The Zapadno Chumpasskoye Licence is located in the West Siberian Basin in the Khanty-Mansyisk Province of Russia. Numerous producing oil fields operated by Lukoil surround Zapadno Chumpasskoye. The nearest city is Langepas located 8 km to the east. Heritage acquired the field in November 2005 from TNK-BP by acquiring a new special purpose vehicle, ChumpassNefteDobycha (CND), to operate and develop the field. Previous work on the licence included the drilling of nine exploration wells and the acquisition of several hundred km of 2D seismic.
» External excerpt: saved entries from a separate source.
(* ===== verification/PrivateFiles.v ===== *)
(** The files of the node's own data directory: the device tokens the gateway
    issues ([gateway_ws.py]), the private files of [identity.py] and the local
    API token of [token_store.py].

    Permission bits are not modelled, nor the calls that only set them. *)

From stdpp Require Import base list gmap.
From Stdlib Require Import NArith ZArith Lia.
From S2P Require Import Prelude PyStr SafePath JsonParse SafeFd.

Section files.
Context `{Os}.

(** ** Plain files *)

(** [os.open(..., O_WRONLY | O_CREAT | O_TRUNC | O_NOFOLLOW)] *)
Definition open_trunc (d : disk) (p : list pystr) : out disk :=
  sys (SysCreate p) NoName
    match node_at d p with
    | Some (Link _) => inl ELOOP
    | Some Dir => inl EISDIR
    | _ => inr (<[p := File []]> d)
    end.
(** The text of a file that a path reaches, links followed. *)
Definition read_file (d : disk) (ps : list pystr) : out (list N) :=
  match namei lookup_budget d [] ps with
  | inl e => Err (OsError e NoName)
  | inr loc =>
      sys (SysRead loc) NoName
        match node_at d loc with Some (File bytes) => inr bytes | Some Dir => inl EISDIR | _ => inl ENOENT end
  end.
Definition is_file (d : disk) (ps : list pystr) : bool :=
  match namei lookup_budget d [] ps with
  | inr loc => match node_at d loc with Some (File _) => true | _ => false end
  | inl _ => false
  end.
Definition path_exists (d : disk) (ps : list pystr) : bool :=
  match namei lookup_budget d [] ps with inr _ => true | inl _ => false end.
Definition is_symlink (d : disk) (dir : list pystr) (name : pystr) : bool :=
  match namei lookup_budget d [] dir with
  | inr loc => match node_at d (loc ++ [name]) with Some (Link _) => true | _ => false end
  | inl _ => false
  end.
Definition encode_text (s : pystr) : out (list N) :=
  match utf8 s with Some b => Ok b | None => Err (PyError (Exn "UnicodeEncodeError" "surrogates not allowed")) end.
(** Text files are read with universal newlines. *)
Fixpoint newlines (s : pystr) : pystr :=
  match s with
  | 13%N :: 10%N :: s => NL :: newlines s
  | 13%N :: s => NL :: newlines s
  | c :: s => c :: newlines s
  | [] => []
  end.
Definition decode_bytes (b : list N) : out pystr :=
  match decode b with Some s => Ok (newlines s) | None => Err (PyError (Exn "UnicodeDecodeError" "invalid start byte")) end.
Definition trimmed (s : pystr) : Prop := s ≠ [] ∧ strip s = s.
Definition blank_or_trimmed (s : pystr) : Prop := strip s = s.
Definition patch_ok (kp : pystr * ForbiddenCommandPatch) : Prop :=
  kp.1 ∈ roles_patched ∧ set_Forall trimmed (patch_add kp.2) ∧ set_Forall trimmed (patch_remove kp.2).
Definition pair_ok (kv : pystr * pystr) : Prop := trimmed kv.1 ∧ trimmed kv.2.
Definition identity_ok (i : IdentityConfig) : Prop :=
  set_Forall trimmed (super_admins i) ∧
  (NoDup (dkeys (user_agent_map i)) ∧ Forall pair_ok (user_agent_map i)) ∧
  Forall blank_or_trimmed [default_agent_id i; user_role_agent_id i; admin_role_agent_id i] ∧
  (NoDup (dkeys (forbidden_commands i)) ∧ Forall patch_ok (forbidden_commands i)) ∧
  (addon_lifecycle_denylist i ≠ ∅ ∧ set_Forall trimmed (addon_lifecycle_denylist i)).
Definition timeout_ok (x : pyfloat) : Prop :=
  isfinite x = true ∧ float_lt_int x 10 = false ∧ int_lt_float 120 x = false.
Definition config_ok (c : NodeConfig) : Prop :=
  identity_ok (identity c) ∧ timeout_ok (vision_timeout_seconds c) ∧
  reset_pairing c ∈ ["none"; "token"; "identity"]%py ∧
  (addon_mode c = true → hass_token c = [] ∧ data_dir c = _ADDON_DATA_DIR) ∧
  (addon_mode c = false → supervisor_token c = []).

Lemma cleaned_trimmed l : Forall trimmed (cleaned_texts l).
Proof.
  unfold cleaned_texts. apply Forall_forall. intros s Hs%list_elem_of_In%filter_In.
  destruct Hs as [[u [<- _]]%in_map_iff Hne]. split; [by intros E; rewrite E in Hne|apply strip_idem].
Qed.
Lemma set_trimmed l : Forall trimmed l → set_Forall trimmed (list_to_set (C := gset pystr) l).
Proof. intros Hl x Hx. rewrite elem_of_list_to_set in Hx. rewrite Forall_forall in Hl. auto. Qed.

Lemma denylist_trimmed : Forall trimmed (sorted_set DEFAULT_ADDON_LIFECYCLE_DENYLIST).
Proof.
  apply Forall_forall. intros s Hs%elem_of_sorted_set. revert s Hs.
  change (set_Forall trimmed DEFAULT_ADDON_LIFECYCLE_DENYLIST). apply set_trimmed.
  rewrite !Forall_cons. split_and!; [by vm_compute..|by apply Forall_nil].
Qed.

Lemma denylist_nonempty : sorted_set DEFAULT_ADDON_LIFECYCLE_DENYLIST ≠ [].
Proof.
  intros E. assert (Hin : "supervisor"%py ∈ sorted_set DEFAULT_ADDON_LIFECYCLE_DENYLIST).
  { apply elem_of_sorted_set. unfold DEFAULT_ADDON_LIFECYCLE_DENYLIST. rewrite elem_of_list_to_set. right. left. }
  rewrite E in Hin. by apply elem_of_nil in Hin.
Qed.
Lemma list_to_set_cons_ne (a : pystr) l : list_to_set (C := gset pystr) (a :: l) ≠ ∅.
Proof.
  intros E. assert (Hin : a ∈ list_to_set (C := gset pystr) (a :: l)) by (rewrite elem_of_list_to_set; left).
  rewrite E in Hin. by apply elem_of_empty in Hin.
Qed.

Section config.
Context `{Unicode} `{Casing} `{WideText} (getenv : pystr → option pystr).
Notation json_env := (_parse_json_env getenv).

Lemma env_trimmed name : blank_or_trimmed (env_strip getenv name).
Proof. apply strip_idem. Qed.
Lemma json_env_raises name e : json_env name = Raise e → e = int_too_long.
Proof.
  unfold _parse_json_env. destruct (env_strip getenv name) as [|c s]; [done|].
  destruct (loads (c :: s)) as [j|x] eqn:El; [done|].
  case_bool_decide; intros [= <-]. by destruct (loads_raises _ _ El).
Qed.
Lemma string_list_ok name dflt r :
  _parse_string_list_env getenv name dflt = r → Forall trimmed dflt →
  match r with Ret l => Forall trimmed l ∧ (dflt ≠ [] → l ≠ []) | Raise e => e = int_too_long end.
Proof.
  intros <- Hd. unfold _parse_string_list_env. destruct (json_env name) as [j|e] eqn:Ej; simpl; [|by eapply json_env_raises].
  set (cleaned := match j with JNull => _ | _ => _ end).
  assert (Hc : Forall trimmed cleaned) by (unfold cleaned; destruct j; try apply cleaned_trimmed; constructor).
  by destruct cleaned.
Qed.
Lemma fold_dset_ok {V} (P : pystr * V → Prop) {A} (step : list (pystr * V) → A → list (pystr * V)) l d :
  (∀ d a, step d a = d ∨ ∃ k v, step d a = dset k v d ∧ P (k, v)) →
  NoDup (dkeys d) → Forall P d → NoDup (dkeys (fold_left step l d)) ∧ Forall P (fold_left step l d).
Proof.
  intros Hs. revert d. induction l as [|a l IH]; intros d Hn Hf; [done|]. simpl. apply IH.
  - destruct (Hs d a) as [->|(k & v & -> & _)]; [done|by apply dset_NoDup].
  - destruct (Hs d a) as [->|(k & v & -> & Hp)]; [done|]. rewrite Forall_forall in *.
    intros x [->|Hx]%elem_of_dset; auto.
Qed.
Lemma string_map_ok name r :
  _parse_string_map_env getenv name = r →
  match r with Ret m => NoDup (dkeys m) ∧ Forall pair_ok m | Raise e => e = int_too_long end.
Proof.
  intros <-. unfold _parse_string_map_env. destruct (json_env name) as [j|e] eqn:Ej; simpl; [|by eapply json_env_raises].
  destruct j as [| | | | | |d]; try (split; constructor). apply fold_dset_ok; [|constructor..].
  intros m [k v]. simpl. destruct v as [| | | |v| |]; auto.
  destruct (strip k) as [|a k'] eqn:Ek; auto. destruct (strip v) as [|b v'] eqn:Ev; auto.
  right. eexists _, _. split; [done|]. unfold pair_ok, trimmed. simpl.
  rewrite <- Ek, <- Ev, !strip_idem. by rewrite Ek, Ev.
Qed.
Lemma patches_ok name r :
  _parse_forbidden_patches_env getenv name = r →
  match r with Ret m => NoDup (dkeys m) ∧ Forall patch_ok m | Raise e => e = int_too_long end.
Proof.
  intros <-. unfold _parse_forbidden_patches_env. destruct (json_env name) as [j|e] eqn:Ej; simpl; [|by eapply json_env_raises].
  destruct j as [| | | | | |d]; try (split; constructor). apply fold_dset_ok; [|constructor..].
  intros m [k v]. simpl. unfold elem. case_bool_decide as Hk; auto.
  destruct (patch_of v) as [p|] eqn:Ep; auto. right. exists k, p. split; [done|].
  unfold patch_of in Ep. destruct v; try done.
  destruct (default _ (dget "add" d0)); try done. destruct (default _ (dget "remove" d0)); try done.
  injection Ep as <-. split_and!; [done|apply set_trimmed, cleaned_trimmed..].
Qed.

Lemma vision_timeout_ok name : timeout_ok (_parse_vision_timeout_env getenv name).
Proof.
  unfold _parse_vision_timeout_env. destruct (env_strip getenv name); [by vm_compute|].
  destruct (py_float _) as [x|]; [|by vm_compute]. destruct (isfinite x) eqn:Ef; [|by vm_compute]. cbv zeta.
  set (upper := if float_lt_int x _ then x else _).
  assert (Hu : isfinite upper = true ∧ int_lt_float 120 upper = false).
  { unfold upper. destruct (float_lt_int x (Z.of_N _MAX_VISION_TIMEOUT_SECONDS)) eqn:E; [|by vm_compute]. split; [done|].
    destruct x as [| |neg m e]; try done. unfold float_lt_int, int_lt_float, _MAX_VISION_TIMEOUT_SECONDS in *.
    change (Z.of_N 120) with 120%Z in *. destruct (0 <=? e)%Z; lia. }
  destruct Hu as [Hf H120].
  destruct (int_lt_float (Z.of_N _MIN_VISION_TIMEOUT_SECONDS) upper) eqn:E; [|by vm_compute]. split_and!; [done| |done].
  destruct upper as [| |neg m e]; try done. unfold float_lt_int, int_lt_float, _MIN_VISION_TIMEOUT_SECONDS in *.
  change (Z.of_N 10) with 10%Z in *. destruct (0 <=? e)%Z; lia.
Qed.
In 2006 CND prepared the necessary approvals to commence work on the field, including gathering 202 km of new seismic, constructing a road, separation facility and drilling cluster to conduct further appraisal drilling and commence a pilot operation. An existing well, 226, was re-entered and four new wells have been drilled. Vertical wells P3, P4 and P226 have been producing since 2007 and a horizontal well, 363, commenced production in August 2011. Well P2ST serves as an injector. Well locations are shown on Figure 4-1.

On May 27, 2007, the Russian authorities approved Phase 1 of the development, consisting of reservoir studies and early wells to establish the efficacy of a full field development (“FFD”) using an inverted 5-spot pattern. That initial approval covers the drilling of up to 53 wells including 13 injection wells. However, following falls in the oil price, planned drilling in 2008 and 2009 was deferred until the price recovered. In 2009, Heritage submitted another field development plan (“FDP”), this time based on a pilot scheme using horizontal or high angle wells, and hydraulic fracturing. The latest well drilled (well 363) is the first of the pilot scheme wells. The Company will have to resubmit its FDP (for the FFD) for approval once the efficacy of using horizontal wells has been established.

4.1 Data Available Data from the surrounding fields are sparse because competitor data is proprietary. A variety of data were available for this review. Seismic data coverage (2006 survey and the older data) comprises 2D lines shot at fairly wide spacing. A number of Russian-drilled wells were available with Russian style wireline logs limited to SP, Conductivity and the Russian BKZ gradient (lateral) logs with 2.25 electrode spacing. Two new wells were drilled in 2007 (P3 and P2) and a third (P4) was drilled in 2008. New wells, drilled since 2007 by Heritage, have modern western-style logs.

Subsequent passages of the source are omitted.